# The Official Larry Bird is a worse GM than Isiah Thomas Thread



## Tragedy (Dec 9, 2002)

AKA Why does Bird get a pass while Zeke got lambasted?

Bird took a team that was a potential contender and turned it into a downright mess.

Zeke took a team that was in the cellar, and while he never took them out the celler, they sure as hell got a lot more interesting.


:eek8:


----------



## Tragedy (Dec 9, 2002)

Even JORDAN gets crapped on.


----------



## TM (Jun 30, 2003)

trading bayless for rush??? :laugh: idiots.


----------



## afobisme (Apr 29, 2006)

yeah i was kinda confused with that trade... really weird.

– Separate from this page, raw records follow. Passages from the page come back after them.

(** X11. [Node._merge] is idempotent: merging again the node that a merge
    leaves changes nothing and gives the same answer (the same boolean, or
    the same IndexError of an empty array of children). *)
Theorem X11_merge_is_idempotent (n n' : Node.t) (r : result bool) :
  Node._merge n = (n', r) -> Node._merge n' = (n', r).
Proof.
  revert n' r. induction n as [d rg a lv ml | d rg a lv ml children IH]
    using node_induction; intros n' r.
  - simpl. intros H; inversion H; subst. reflexivity.
  - rewrite merge_internal.
    destruct (Node.all_merged Node._merge children) as [children' m] eqn:Ea.
    pose proof (all_merged_again _ IH _ _ Ea) as Hagain.
    destruct m as [[|] | e].
    + destruct children' as [| first rest].
      * intros H; inversion H; subst.
        rewrite merge_internal, Hagain. reflexivity.
      * destruct (forallb
                    (fun n => py_eqb (Node.attrs first) (Node.attrs n))
                    (first :: rest)) eqn:Eq;
          intros H; inversion H; subst; [reflexivity |].
        rewrite merge_internal, Hagain, Eq. reflexivity.
    + intros H; inversion H; subst.
      rewrite merge_internal, Hagain. reflexivity.
    + intros H; inversion H; subst.
      rewrite merge_internal, Hagain. reflexivity.
Qed.

(** The theorem at the tree whose merge stops at the first quadrant. *)
Lemma X11_merge_is_idempotent_witness :
  Node._merge half_merged = (half_merged, Ok false) /\
  Node._merge (fst (Node._merge half_merged)) = (half_merged, Ok false).
Proof.
  split; [reflexivity |].
  apply (X11_merge_is_idempotent half_merged). reflexivity.
Defined.

Lemma list_eqb_sym (l1 l2 : list Q) :
  list_eqb l1 l2 = true -> list_eqb l2 l1 = true.
Proof.
  revert l2; induction l1 as [| x l1' IH]; intros [| y l2']; simpl;
    try discriminate; [reflexivity |].
  intros H. apply andb_prop in H. destruct H as [Hx Hl].
  rewrite (Qeq_bool_sym _ _ Hx), (IH _ Hl). reflexivity.
Qed.

Lemma list_eqb_trans (l1 l2 l3 : list Q) :
  list_eqb l1 l2 = true -> list_eqb l2 l3 = true -> list_eqb l1 l3 = true.
Proof.
  revert l2 l3; induction l1 as [| x l1' IH]; intros [| y l2'] [| z l3'];
    simpl; try discriminate; [reflexivity |].
  intros H1 H2. apply andb_prop in H1, H2.
  destruct H1 as [Hxy Hl1], H2 as [Hyz Hl2].
  rewrite (Qeq_bool_trans _ _ _ Hxy Hyz), (IH _ _ Hl1 Hl2). reflexivity.
Qed.

Lemma py_eqb_sym (a b : pyval) : py_eqb a b = true -> py_eqb b a = true.
Proof.
  destruct a, b; simpl; try discriminate;
    [apply Qeq_bool_sym | apply list_eqb_sym].
Qed.

Lemma py_eqb_trans (a b c : pyval) :
  py_eqb a b = true -> py_eqb b c = true -> py_eqb a c = true.
Proof.
  destruct a, b, c; simpl; try discriminate;
    [apply Qeq_bool_trans | apply list_eqb_trans].
Qed.

(** The children of an internal node, as [minimal] looks at them. *)
Lemma minimal_internal (d : Z) (r : ndarray) (a : pyval) (lv ml : Z)
    (children : list Node.t) :
  minimal (Node.mk d r a lv ml (Some children))
  = negb (uniform_leaves children) && forallb minimal children.
Proof. reflexivity. Qed.

Lemma all_merged_minimal (children : list Node.t) :
  Forall (fun n => minimal n = true ->
                   Node._merge n = (n, Ok (is_leaf n))) children ->
  forallb minimal children = true ->
  Node.all_merged Node._merge children
  = (children, Ok (forallb is_leaf children)).
Proof.
  induction 1 as [| c l Hc Hl IH]; simpl; [reflexivity |].
  intros H. apply andb_prop in H. destruct H as [Hmc Hml].
  rewrite (Hc Hmc). destruct (is_leaf c); simpl.
  - rewrite (IH Hml). reflexivity.
  - reflexivity.
Qed.

(** X12. A minimal subtree is a fixed point of [Node._merge]: when no
    internal node of it has uniform leaves for children, the merge changes
    nothing, raises nothing, and answers whether the node is a leaf. *)
Theorem X12_merge_fixes_a_minimal_tree (n : Node.t) :
  minimal n = true -> Node._merge n = (n, Ok (is_leaf n)).
Proof.
  induction n as [d rg a lv ml | d rg a lv ml children IH]
    using node_induction.
  - reflexivity.
  - rewrite minimal_internal. intros H.
    apply andb_prop in H. destruct H as [Hnu Hmin].
    rewrite merge_internal, (all_merged_minimal _ IH Hmin).
    change (is_leaf (Node.mk d rg a lv ml (Some children))) with false.
    destruct (forallb is_leaf children) eqn:Hleaves; [| reflexivity].
    destruct children as [| first rest].
    + discriminate.
    + destruct (forallb
                  (fun n => py_eqb (Node.attrs first) (Node.attrs n))
                  (first :: rest)) eqn:Eq; [| reflexivity].
      exfalso. apply negb_true_iff in Hnu.
      unfold uniform_leaves in Hnu.
      assert (Hpair : forallb
                (fun x =>
                   forallb (fun y => py_eqb (Node.attrs x) (Node.attrs y))
                     (first :: rest)) (first :: rest) = true).
      { rewrite forallb_forall in Eq. apply forallb_forall. intros x Hx.
        apply forallb_forall. intros y Hy.
        apply py_eqb_trans with (Node.attrs first).
        - apply py_eqb_sym. exact (Eq x Hx).
        - exact (Eq y Hy). }
      rewrite Hleaves, Hpair in Hnu. discriminate.
Qed.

but not as bad as isiah - isiah traded expiring contracts for terrible ones. you couldn't even be that bad if you tried.


----------



## Hephaestus (Jun 16, 2007)

The Pacers never "grabbed" an absolute steal. Bayless was never Bird's to keep. The Bayless/Rush trade with the Blazers was arranged before the draft ever started. Kevin Pritchard even dropped a hint before the draft started to the Blazers TV guy that he knew the Pacers were drafting a PG today even after the Ford trade was done.

The Blazers paid the Pacers well to help the Blazers arrange that trade. Jack, McBob, and the Blazers eat 7 Mil worth of Ike Diogu salary.


----------



## Dre (Jun 20, 2003)

Jordan's a close 3rd in this category.


----------



## mqtcelticsfan (Apr 2, 2006)

Tragedy said:


> AKA Why does Bird get a pass while Zeke got lambasted?
> 
> Bird took a team that was a potential contender and turned it into a downright mess.
> 
> ...


Didn't Bird take over a team with Reggie Miller, Ron Artest, Jamaal Tinsley and Jermaine O'Neal? It's not hard to figure out how this team went south so quickly, and it wasn't Bird.


----------



## E.H. Munro (Jun 22, 2004)

mqtcelticsfan said:


> Didn't Bird take over a team with Reggie Miller, Ron Artest, Jamaal Tinsley and Jermaine O'Neal? It's not hard to figure out how this team went south so quickly, and it wasn't Bird.


Well, let's see, he held on to Jermy until all his trade value was gone, and traded useful players for garbage, and then to compound it just traded Jerry Bayless, the best PG they would have had, for a much worse PG and a Rush brother, who's destined to be as good as his older brothers. He's done a terrible job with this franchise, there are no two ways about it.


----------



## mqtcelticsfan (Apr 2, 2006)

ehmunro said:


> Well, let's see, he held on to Jermy until all his trade value was gone, and traded useful players for garbage, and then to compound it just traded Jerry Bayless, the best PG they would have had, for a much worse PG and a Rush brother, who's destined to be as good as his older brothers. He's done a terrible job with this franchise, there are no two ways about it.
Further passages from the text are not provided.